*Exercise*. Where a line contains "apply Ha. lia.", start there and write out that line and each one after it, word for word, through the final line of the entries; add nothing else.
*** Opening of Available data ***
(** One chunk. *)
Lemma wrote_chunk k1 dstva src d va pa n :
  umem end_ k1 l root T fr -> wrote fr k k1 dstva src d -> Forall is_byte src ->
  0 <= dstva -> 0 <= d -> va = dstva + d -> user_frame fr va = Some pa ->
  0 <= n -> va mod PGSIZE + n <= PGSIZE -> d + n <= Z.of_nat (length src) ->
  accessible fr dstva d ->
  let m' := write_bytes (ram k1) (pa + (va - PGROUNDDOWN va)) (take (Z.to_nat n) (drop (Z.to_nat d) src)) in
  let k2 := k1 <| ram := m' |> in
  umem end_ k2 l root T fr /\ wrote fr k k2 dstva src (d + n).
Proof.
  intros U1 [W1 W2] Hby Hd0 Hd Hva Hf Hn Hle Hlen Hacc m' k2.
  destruct (user_frame_ok _ _ _ _ _ U1 va pa Hf) as [Hfr Hnz].
  set (bs := take (Z.to_nat n) (drop (Z.to_nat d) src)).
  assert (Lbs : Z.of_nat (length bs) = n) by (unfold bs; rewrite length_take, length_drop; lia).
  assert (Hin : forall a, pa + (va - PGROUNDDOWN va) <= a < pa + (va - PGROUNDDOWN va) + n -> in_page pa a).
  { intros a Ha. rewrite PGROUNDDOWN_div in Ha. unfold in_page. pglia. }
  destruct (write_page_rep end_ k1 l root T pa m' (um_rep _ _ _ _ _ _ U1) Hfr) as [R2 V2].
  { apply write_bytes_ok; [apply (um_rep _ _ _ _ _ _ U1)|]. apply Forall_take, Forall_drop, Hby. }
  { intros a Ha. unfold m'. apply write_bytes_outside. fold bs. rewrite Lbs.
    destruct (decide (pa + (va - PGROUNDDOWN va) <= a < pa + (va - PGROUNDDOWN va) + n)); [exfalso; auto|lia]. }
  split; [by apply (umem_same end_ k1 l root T k2 l fr U1 R2); [left|]|]. split.
  - intros i Hi. cbn. unfold m'. fold bs. rewrite write_bytes_get, Lbs. destruct (decide (i < d)) as [Hlt|Hge].
    + destruct (Hacc i) as [a Ea]; [lia|]. rewrite decide_False.
      * apply W1. lia.
      * rewrite Ea. cbn. intros Ha.
        assert (Eu : uaddr fr (va + (a - (pa + (va - PGROUNDDOWN va)))) = Some a)
          by (rewrite (uaddr_page fr va pa) by (done || lia); f_equal; lia).
        apply (uaddr_inj k1 l root T fr U1 (dstva + i)) in Eu; [|lia|lia|done]. lia.
    + replace (dstva + i) with (va + (i - d)) by lia. rewrite (uaddr_page fr va pa) by (done || lia). cbn.
      rewrite decide_True by lia. unfold bs. rewrite lookup_take_lt, lookup_drop by lia. do 2 f_equal. lia.
  - intros a Ha. cbn. unfold m'. fold bs. rewrite write_bytes_get, Lbs, decide_False.
    + apply W2. intros i Hi. apply Ha. lia.
    + intros Hr. apply (Ha (d + (a - (pa + (va - PGROUNDDOWN va))))); [lia|].
      replace (dstva + (d + (a - (pa + (va - PGROUNDDOWN va))))) with (va + (a - (pa + (va - PGROUNDDOWN va)))) by lia.
      rewrite (uaddr_page fr va pa) by (done || lia). f_equal. lia.
Qed.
*** Close of Available data ***
*Response*.
    + apply W2. intros i Hi. apply Ha. lia.
    + intros Hr. apply (Ha (d + (a - (pa + (va - PGROUNDDOWN va))))); [lia|].
      replace (dstva + (d + (a - (pa + (va - PGROUNDDOWN va))))) with (va + (a - (pa + (va - PGROUNDDOWN va)))) by lia.
      rewrite (uaddr_page fr va pa) by (done || lia). f_equal. lia.
Qed.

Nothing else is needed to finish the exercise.